Zipoli joined the Society of Jesus on 1 July 1716, and soon after went to Seville to await passage to the Paraguay province. With 53 other prospective Jesuit missionaries he sailed from Cadiz on 5 April 1717. After a violent storm he and the others disembarked in July at Buenos Aires, and after 15 days set out for Cordoba. By 1724 he had completed with distinction the required three years each of philosophy and theology at the Jesuit Colegio Maximo and university in Cordoba. He was ready to receive priest's orders in 1725, but died (of tuberculosis) without them for lack of a bishop in Cordoba to ordain him that year.
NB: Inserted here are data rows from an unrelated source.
(** C22: the scheduler and the commit gate agree. On a healthy host whose
    current load is within its capacity, and with the usage the snapshot
    gives, the scheduler's in-memory check accepts a request exactly when the
    SQL gate of [insert_vm] does: without a race, a chosen placement is not
    refused for capacity, and no placement the gate would take is passed
    over. *)
Theorem scheduler_agrees_with_gate `{J : DbJson} ratio t h usage req :
  h_healthy h = true -> gate_ready ratio t h -> usage_load usage = load t (h_id h) ->
  gate_row ratio t h (sr_cpu req) (sr_memory_mib req) (sr_rootfs_gib req * GIB) (sr_data_gib req * GIB)
    = Some (fits (available_from h usage ratio) req).
Proof.
  intros Hh [[W1 W2 W3 W4] Hf [eff He] [T1 T2] Hr] Hu. unfold load, usage_load in *.
  injection Hu as U1 U2 U3 U4. destruct Hf as (F1 & F2 & F3 & F4). destruct Hr as (R1 & R2 & R3 & R4).
  unfold gate_row. rewrite Hh, !sql_sum_total, He by done. simpl.
  apply sql_effective_cpu_eq in He. unfold fits, available_from. simpl. rewrite U1, U2, U3, U4.
  assert (0 <= Z.quot (h_rootfs_total_bytes h) GIB - sum_of vm_disk_gib (select (on_host (h_id h)) t)) as R3'.
  { apply Z.leb_le. rewrite gib_room by done. apply Z.leb_le. lia. }
  assert (0 <= Z.quot (h_data_total_bytes h) GIB - sum_of id (host_min_sizes (h_id h) t)) as R4'.
  { apply Z.leb_le. rewrite gib_room by done. apply Z.leb_le. lia. }
  rewrite !room_exact, !gib_room, He by lia.
  destruct (sr_cpu req <=? _); simpl; [|done]. destruct (sr_memory_mib req <=? _); simpl; [|done].
  destruct (sr_rootfs_gib req * GIB <=? _); simpl; done.
Qed.

(** A host whose data pools shrank below what is promised on them is
    still chosen for VMs without data disks, and never commits them. When the
    promised data exceeds the reported total, the scheduler's check of a
    request without data disks depends on CPU, memory and root disk only,
    while the commit gate refuses every request on that host. *)
Theorem shrunk_data_pool_mismatch `{J : DbJson} ratio t h usage req rootfs data :
  usage_load usage = load t (h_id h) -> is_i64 (sum_of id (host_min_sizes (h_id h) t)) ->
  0 <= h_data_total_bytes h < sum_of id (host_min_sizes (h_id h) t) * GIB ->
  sr_data_gib req = 0 -> 0 <= data ->
  let avail := available_from h usage ratio in
  fits avail req = (sr_cpu req <=? avail_cpu avail) && (sr_memory_mib req <=? avail_memory_mib avail) &&
                   (sr_rootfs_gib req <=? avail_rootfs_gib avail) /\
  gate_row ratio t h (sr_cpu req) (sr_memory_mib req) rootfs data <> Some true.
Proof.
  intros Hu Hi Hs Hd0 Hd avail. split.
  - unfold fits. rewrite Hd0. assert (0 <= avail_data_gib avail) as Hn by apply as_u32_range.
    apply Z.leb_le in Hn. by rewrite Hn, andb_true_r.
  - intros (_ & _ & _ & _ & Hg)%gate_row_true. lia.
Qed.

(** ** Examples *)

#[global] Instance hash_in_order : HashOrder := {| hash_order l := l |}.
#[global] Instance hash_in_order_laws : HashOrderLaws hash_in_order.
Proof. by split. Qed.

Definition example_device (id : string) (free_gib : Z) : DeviceView := {|
  dv_device_id := id; dv_total_bytes := 100 * GIB; dv_free_bytes := free_gib * GIB;
  dv_schedulable := true; dv_replicated_clusters := ∅ |}.

Definition example_view : HostStorageView := {| hsv_pools := [{|
  pv_name := "fast"; pv_backend := "lvm-linear"; pv_labels := {["tier" := "fast"]};
  pv_schedulable_total_bytes := 200 * GIB; pv_schedulable_free_bytes := 50 * GIB;
  pv_devices := [example_device "nvme0" 30; example_device "nvme1" 20] |}] |}.

Definition fast_disk (gib : Z) : StorageDisk := {|
  disk_min_size_gib := gib; disk_purpose := 1;
  disk_selector := Some {| ls_requires := [{| req_key := "tier"; req_values := ["fast"] |}];
                           ls_prefers := [] |} |}.

Definition example_request : ScheduleRequest := {|
  sr_cluster_id := "c1"; sr_cpu := 4; sr_memory_mib := 1024; sr_rootfs_gib := 20; sr_data_gib := 20;
  sr_gpus := 2; sr_min_group_size := 2; sr_placement := placement_default;
  sr_storage_disks := [fast_disk 10; fast_disk 10] |}.

Definition example_gpus : list GpuInfo :=
  [{| pci_address := "0000:17:00.0"; model := "H100"; iommu_group := "17"; nvlink_group := 0 |};
   {| pci_address := "0000:18:00.0"; model := "H100"; iommu_group := "18"; nvlink_group := 1 |};
   {| pci_address := "0000:19:00.0"; model := "H100"; iommu_group := "19"; nvlink_group := 1 |}].

Definition gpu_host : HostRow := {|
  h_id := "h1"; h_hostname := "h1"; h_total_cpu := 8; h_total_memory_mib := 4096;
  h_rootfs_total_bytes := 100 * GIB; h_rootfs_free_bytes := 100 * GIB;
  h_rootfs_metadata_total_bytes := GIB; h_rootfs_metadata_free_bytes := GIB;
  h_data_total_bytes := 200 * GIB; h_data_free_bytes := 50 * GIB;
  h_gpu_inventory := example_gpus; h_vtep_address := "10.1.0.1";
  h_last_heartbeat := "2026-01-01T00:00:00Z"; h_healthy := true; h_rank := 0; h_labels := ∅ |}.

Lemma pick_disk_placements_feasible_witness :
  exists ps, pick_disk_placements "c1" example_view [fast_disk 10; fast_disk 10] = Some ps /\
    Forall2 (placed example_view) [fast_disk 10; fast_disk 10] ps.
Proof.
  eexists. split; [vm_compute; reflexivity|].
  apply (pick_disk_placements_feasible "c1" example_view).
  - apply (bool_decide_eq_true_1 _). vm_compute. reflexivity.
  - intros disk Hd. apply elem_of_cons in Hd as [->|Hd]; [vm_compute; discriminate|].
    apply list_elem_of_singleton in Hd as ->. vm_compute. discriminate.
  - vm_compute. reflexivity.
Defined.

Lemma pick_disk_placements_single_witness :
  pick_disk_placements "c1" example_view [fast_disk 40] = None /\
  (disk_purpose_try_from 1 = None \/
   forall pool dev, ~ (pool ∈ hsv_pools example_view /\ dev ∈ pv_devices pool /\
     satisfies (selector_of (fast_disk 40)) (pv_labels pool) = true /\ dv_schedulable dev = true /\
     need_bytes (fast_disk 40) <= dv_free_bytes dev)).
Proof.
  assert (pick_disk_placements "c1" example_view [fast_disk 40] = None) as E by (vm_compute; reflexivity).
  split; [exact E|].
  pose proof (pick_disk_placements_single "c1" example_view (fast_disk 40)) as H.
  rewrite E in H. apply H. apply (bool_decide_eq_true_1 _). vm_compute. reflexivity.
Defined.

Lemma gpu_topology_score_sound_witness :
  exists chosen, gpu_topology_score example_gpus 2 2 = (3, chosen) /\ Z.of_nat (length chosen) = 2.
Proof.
  pose proof (gpu_topology_score_sound example_gpus 2 2 ltac:(lia)) as H.
  destruct (gpu_topology_score example_gpus 2 2) as [s chosen] eqn:E.
  vm_compute in E. injection E as <- <-. eexists. split; [reflexivity|]. apply H.
Defined.

Lemma schedule_sound_witness :
  exists d h, schedule ∅ {["h1" := example_view]} ∅ example_request ratio_1 [gpu_host] = Ok d /\
    h ∈ [gpu_host] /\ h_id h = sd_host_id d /\ Z.of_nat (length (sd_gpus d)) = 2.
Proof.
  assert (is_ok (schedule ∅ {["h1" := example_view]} ∅ example_request ratio_1 [gpu_host]) = true)
    as Hok by (vm_compute; reflexivity).
  destruct (schedule _ _ _ _ _ _) as [d|] eqn:E; [|discriminate].
  destruct (schedule_sound _ _ _ _ _ _ _ E) as (h & c & H1 & H2 & _ & _ & _ & H3 & _).
  exists d, h. split; [reflexivity|]. split; [exact H1|]. split; [exact H2|exact H3].
Defined.

(** The same host, unhealthy. *)
Lemma schedule_failure_witness :
  exists e, schedule ∅ {["h1" := example_view]} ∅ example_request ratio_1 [with_healthy false gpu_host]
    = Err e /\
  forall h, h ∈ [with_healthy false gpu_host] /\ h_healthy h = true /\
    satisfies (sr_placement example_request) (h_labels h) = true ->
    host_candidate ∅ {["h1" := example_view]} ∅ example_request ratio_1 h = None.
Proof.
  pose proof (schedule_failure ∅ {["h1" := example_view]} ∅ example_request ratio_1
    [with_healthy false gpu_host]) as H.
  assert (is_ok (schedule ∅ {["h1" := example_view]} ∅ example_request ratio_1
    [with_healthy false gpu_host]) = false) as Hok by (vm_compute; reflexivity).
  destruct (schedule _ _ _ _ _ _) as [d|e]; [discriminate|].
  exists e. split; [reflexivity|]. destruct H as [H _]. exact H.
Defined.

Lemma scheduler_agrees_with_gate_witness :
  gate_row ratio_1 [] gpu_host 4 1024 (20 * GIB) (20 * GIB)
    = Some (fits (available_from gpu_host usage_default ratio_1) example_request).
Proof.
  apply (scheduler_agrees_with_gate ratio_1 [] gpu_host usage_default example_request).
  - reflexivity.
  - split.
    + split; vm_compute; discriminate.
    + vm_compute. repeat split; discriminate.
    + vm_compute. eexists. reflexivity.
    + vm_compute. split; discriminate.
    + vm_compute. repeat split.
  - reflexivity.
Defined.

(** The example VM has 10 GiB of data disks on [h1]; the data pools are gone. *)
Lemma shrunk_data_pool_mismatch_witness :
  let h := heartbeat_row "2026-01-02T00:00:00Z"
             {| rootfs_total_bytes := 100 * GIB; rootfs_free_bytes := 80 * GIB;
                rootfs_metadata_total_bytes := GIB; rootfs_metadata_free_bytes := GIB;
                data_total_bytes := 0; data_free_bytes := 0 |} (example_host "h1" "10.1.0.1") in
  let usage := {| used_cpu := 8; used_memory_mib := 1024; used_rootfs_gib := 20; used_data_gib := 10;
                  assigned_pci := ∅; vms_by_cluster := ∅ |} in
  let req := {| sr_cluster_id := "c1"; sr_cpu := 1; sr_memory_mib := 512; sr_rootfs_gib := 10;
                sr_data_gib := 0; sr_gpus := 0; sr_min_group_size := 0;
                sr_placement := placement_default; sr_storage_disks := [] |} in
  fits (available_from h usage ratio_4) req = true /\
  gate_row ratio_4 [example_vm "vm1" "h1"] h 1 512 (10 * GIB) 0 <> Some true.
Proof.
  intros h usage req.
  destruct (shrunk_data_pool_mismatch ratio_4 [example_vm "vm1" "h1"] h usage req (10 * GIB) 0)
    as [H1 H2].
  - vm_compute. reflexivity.
  - vm_compute. split; [discriminate|reflexivity].
  - vm_compute. split; [discriminate|reflexivity].
  - reflexivity.
  - lia.
  - split; [|exact H2]. rewrite H1. vm_compute. reflexivity.
Defined.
Zipoli was one of many excellent musicians recruited by the Jesuits between 1650 and 1750 for work in the so-called Paraguay reductions. His music was much in demand in South America: the viceroy in Lima asked for copies, and as late as 1784 a three-part orchestrally accompanied mass was copied in Potosi and sent to Sucre (Higher Peru, now Bolivia). Jesuit documents of 1728, 1732 and later note his continuing reputation up to at least 1774 in Yapeyu and other Guarany Indian villages from which Europeans were excluded; at one mission, S Pedro y S Pablo, nine 'motetes' by Zipoli were listed among the effects left after the expulsion of the Jesuits. In the 1970s some 23 works by Zipoli (including copies of known keyboard pieces) were discovered among a large collection of manuscripts at the San Rafael and Santa Ana missions in eastern Bolivia (they are now deposited at Concepcion, Apostolic Vicariate of Nuflo de Chavez). At San Rafael the Swiss Jesuit Martin Schmid (1694--1772) may have prepared a Spanish drama celebrating the lives of Loyola and Francis Xavier, which ended with a paragraph in the Chiquitano language summarizing the moral of the drama. In 1997 the Argentine scholar Bernado Illari interpolated excerpts into this (including some possibly by Zipoli) to form an 'opera', S. Ignacio.
The charm and winsomeness of Zipoli's 1716 keyboard works inspired their republication in London by Walsh and in Paris (1741; the harpsichord music only). The first part, for organ, consists of a brilliant prefatory toccata followed by five sets of short versos, each set ending with a canzona (of which much the most elaborate is the last in G minor), two elevations, a post-communion, an offertory and a folklike pastorale. The second part, for harpsichord, contains four short dance suites and two partitas (or variations). Zipoli moved freely between keys, timed his modulations exquisitely, never laboured an imitative point, made a virtue of concision, and wrote melodies instead of mere contrapuntal lines. His South American mass, copied at Potosi in 1784, closing with the 'Osanna', exhibits similar virtues. He was the most renowned Italian composer to go to the New World in colonial times and the most famous to have chosen the Jesuit order.